(Stored data entries)
== == ==

(* ===== verification/Config.v ===== *)
(** * Playbook configurations

    JSON configurations as the playbook reads them, the access to their fields
    and [validate_keys] of [src/rowhammer_tester/scripts/utils.py].  A dictionary
    is an association list in the order of its keys.  A field of another type
    than the code expects raises [TypeError] when it is read; in Python the
    error comes when the value is used. *)

From stdpp Require Export strings.
From S2P Require Import Prelude.

#[local] Set Warnings "-register-all".
Inductive json :=
  | JNull
  | JNum (z : Z)
  | JBool (b : bool)
  | JStr (s : string)
  | JList (l : list json)
  | JObj (fields : list (string * json)).

Abbreviation dict := (list (string * json)).

(** [d.get(k)]. *)
Fixpoint dict_get (d : dict) (k : string) : option json :=
  match d with
  | [] => None
  | (k', v) :: d' => if bool_decide (k = k') then Some v else dict_get d' k
  end.

(** [d[k]]. *)
Definition dict_item (d : dict) (k : string) : result json := of_option KeyError (dict_get d k).

(** [d[k] = v]: in place when the key is present, else at the end. *)
Fixpoint dict_set (d : dict) (k : string) (v : json) : dict :=
  match d with
  | [] => [(k, v)]
  | (k', v') :: d' => if bool_decide (k = k') then (k, v) :: d' else (k', v') :: dict_set d' k v
  end.

Definition as_int (j : json) : result Z :=
  match j with JNum z => Ok z | _ => Raise TypeError end.
Definition as_bool (j : json) : result bool :=
  match j with JBool b => Ok b | _ => Raise TypeError end.
Definition as_str (j : json) : result string :=
  match j with JStr s => Ok s | _ => Raise TypeError end.
Definition as_obj (j : json) : result dict :=
  match j with JObj d => Ok d | _ => Raise TypeError end.
Definition as_ints (j : json) : result (list Z) :=
  match j with JList l => result_map as_int l | _ => Raise TypeError end.

Definition get_int (d : dict) (k : string) : result Z := j ← dict_item d k; as_int j.
Definition get_bool (d : dict) (k : string) : result bool := j ← dict_item d k; as_bool j.
Definition get_str (d : dict) (k : string) : result string := j ← dict_item d k; as_str j.
Definition get_obj (d : dict) (k : string) : result dict := j ← dict_item d k; as_obj j.

(** [d.get(k, default)]. *)
Definition get_int_default (d : dict) (k : string) (z : Z) : result Z :=
  match dict_get d k with Some j => as_int j | None => Ok z end.
Definition get_bool_default (d : dict) (k : string) (b : bool) : result bool :=
  match dict_get d k with Some j => as_bool j | None => Ok b end.

(** [validate_keys]: the loop returns in its first iteration; on an empty
    dictionary the function returns [None]. *)
Definition validate_keys (config_dict : dict) (valid_keys_set : list string) : option bool :=
  match config_dict with
  | [] => None
  | (key, _) :: _ => if bool_decide (key ∈ valid_keys_set) then Some true else Some false
  end.

(** [assert validate_keys(...)]. *)
Definition assert_keys (config_dict : dict) (valid_keys_set : list string) : result unit :=
  passert (default false (validate_keys config_dict valid_keys_set)).

Lemma dict_get_set d k v k' :
  dict_get (dict_set d k v) k' = if bool_decide (k' = k) then Some v else dict_get d k'.
Proof.
  induction d as [|[k1 v1] d IH]; simpl; [done|].
  destruct (decide (k = k1)) as [->|Hk].
  - rewrite bool_decide_true by done. simpl. by case_bool_decide.
  - rewrite bool_decide_false by done. simpl. rewrite IH.
    repeat case_bool_decide; congruence.
Qed.

(** What the check is meant to establish, and what it does establish: only the
    first key is looked at. *)
Definition all_keys_valid (d : dict) (valid : list string) : bool :=
  forallb (fun kv => bool_decide (kv.1 ∈ valid)) d.

Lemma assert_keys_ok d valid u :
  assert_keys d valid = Ok u ↔ ∃ k v d', d = (k, v) :: d' ∧ k ∈ valid.
Proof.
  unfold assert_keys, validate_keys. destruct u, d as [|[k v] d]; simpl.
  - split; [done|]. by intros (? & ? & ? & ? & _).
  - case_bool_decide; simpl; split; try done; [by eauto 10|].
    intros (? & ? & ? & [= -> -> ->] & ?). done.
Qed.

Example validate_keys_first_only :
  let d := [("nr_rows"%string, JNum 10); ("max_rows"%string, JNum 64)] in
  validate_keys d ["nr_rows"; "max_row"]%string = Some true
  ∧ all_keys_valid d ["nr_rows"; "max_row"]%string = false.
Proof. by vm_compute. Qed.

== == ==

What you need to do: Repeat all of the records exactly.

Solution below:
(* ===== verification/Config.v ===== *)
(** * Playbook configurations

    JSON configurations as the playbook reads them, the access to their fields
    and [validate_keys] of [src/rowhammer_tester/scripts/utils.py].  A dictionary
    is an association list in the order of its keys.  A field of another type
    than the code expects raises [TypeError] when it is read; in Python the
    error comes when the value is used. *)

From stdpp Require Export strings.
From S2P Require Import Prelude.

#[local] Set Warnings "-register-all".
Inductive json :=
  | JNull
  | JNum (z : Z)
  | JBool (b : bool)
  | JStr (s : string)
  | JList (l : list json)
  | JObj (fields : list (string * json)).

Abbreviation dict := (list (string * json)).

(** [d.get(k)]. *)
Fixpoint dict_get (d : dict) (k : string) : option json :=
  match d with
  | [] => None
  | (k', v) :: d' => if bool_decide (k = k') then Some v else dict_get d' k
  end.

(** [d[k]]. *)
Definition dict_item (d : dict) (k : string) : result json := of_option KeyError (dict_get d k).

(** [d[k] = v]: in place when the key is present, else at the end. *)
Fixpoint dict_set (d : dict) (k : string) (v : json) : dict :=
  match d with
  | [] => [(k, v)]
  | (k', v') :: d' => if bool_decide (k = k') then (k, v) :: d' else (k', v') :: dict_set d' k v
  end.

Definition as_int (j : json) : result Z :=
  match j with JNum z => Ok z | _ => Raise TypeError end.
Definition as_bool (j : json) : result bool :=
  match j with JBool b => Ok b | _ => Raise TypeError end.
Definition as_str (j : json) : result string :=
  match j with JStr s => Ok s | _ => Raise TypeError end.
Definition as_obj (j : json) : result dict :=
  match j with JObj d => Ok d | _ => Raise TypeError end.
Definition as_ints (j : json) : result (list Z) :=
  match j with JList l => result_map as_int l | _ => Raise TypeError end.

Definition get_int (d : dict) (k : string) : result Z := j ← dict_item d k; as_int j.
Definition get_bool (d : dict) (k : string) : result bool := j ← dict_item d k; as_bool j.
Definition get_str (d : dict) (k : string) : result string := j ← dict_item d k; as_str j.
Definition get_obj (d : dict) (k : string) : result dict := j ← dict_item d k; as_obj j.

(** [d.get(k, default)]. *)
Definition get_int_default (d : dict) (k : string) (z : Z) : result Z :=
  match dict_get d k with Some j => as_int j | None => Ok z end.
Definition get_bool_default (d : dict) (k : string) (b : bool) : result bool :=
  match dict_get d k with Some j => as_bool j | None => Ok b end.

(** [validate_keys]: the loop returns in its first iteration; on an empty
    dictionary the function returns [None]. *)
Definition validate_keys (config_dict : dict) (valid_keys_set : list string) : option bool :=
  match config_dict with
  | [] => None
  | (key, _) :: _ => if bool_decide (key ∈ valid_keys_set) then Some true else Some false
  end.

(** [assert validate_keys(...)]. *)
Definition assert_keys (config_dict : dict) (valid_keys_set : list string) : result unit :=
  passert (default false (validate_keys config_dict valid_keys_set)).

Lemma dict_get_set d k v k' :
  dict_get (dict_set d k v) k' = if bool_decide (k' = k) then Some v else dict_get d k'.
Proof.
  induction d as [|[k1 v1] d IH]; simpl; [done|].
  destruct (decide (k = k1)) as [->|Hk].
  - rewrite bool_decide_true by done. simpl. by case_bool_decide.
  - rewrite bool_decide_false by done. simpl. rewrite IH.
    repeat case_bool_decide; congruence.
Qed.

(** What the check is meant to establish, and what it does establish: only the
    first key is looked at. *)
Definition all_keys_valid (d : dict) (valid : list string) : bool :=
  forallb (fun kv => bool_decide (kv.1 ∈ valid)) d.

Lemma assert_keys_ok d valid u :
  assert_keys d valid = Ok u ↔ ∃ k v d', d = (k, v) :: d' ∧ k ∈ valid.
Proof.
  unfold assert_keys, validate_keys. destruct u, d as [|[k v] d]; simpl.
  - split; [done|]. by intros (? & ? & ? & ? & _).
  - case_bool_decide; simpl; split; try done; [by eauto 10|].
    intros (? & ? & ? & [= -> -> ->] & ?). done.
Qed.

Example validate_keys_first_only :
  let d := [("nr_rows"%string, JNum 10); ("max_rows"%string, JNum 64)] in
  validate_keys d ["nr_rows"; "max_row"]%string = Some true
  ∧ all_keys_valid d ["nr_rows"; "max_row"]%string = false.
Proof. by vm_compute. Qed.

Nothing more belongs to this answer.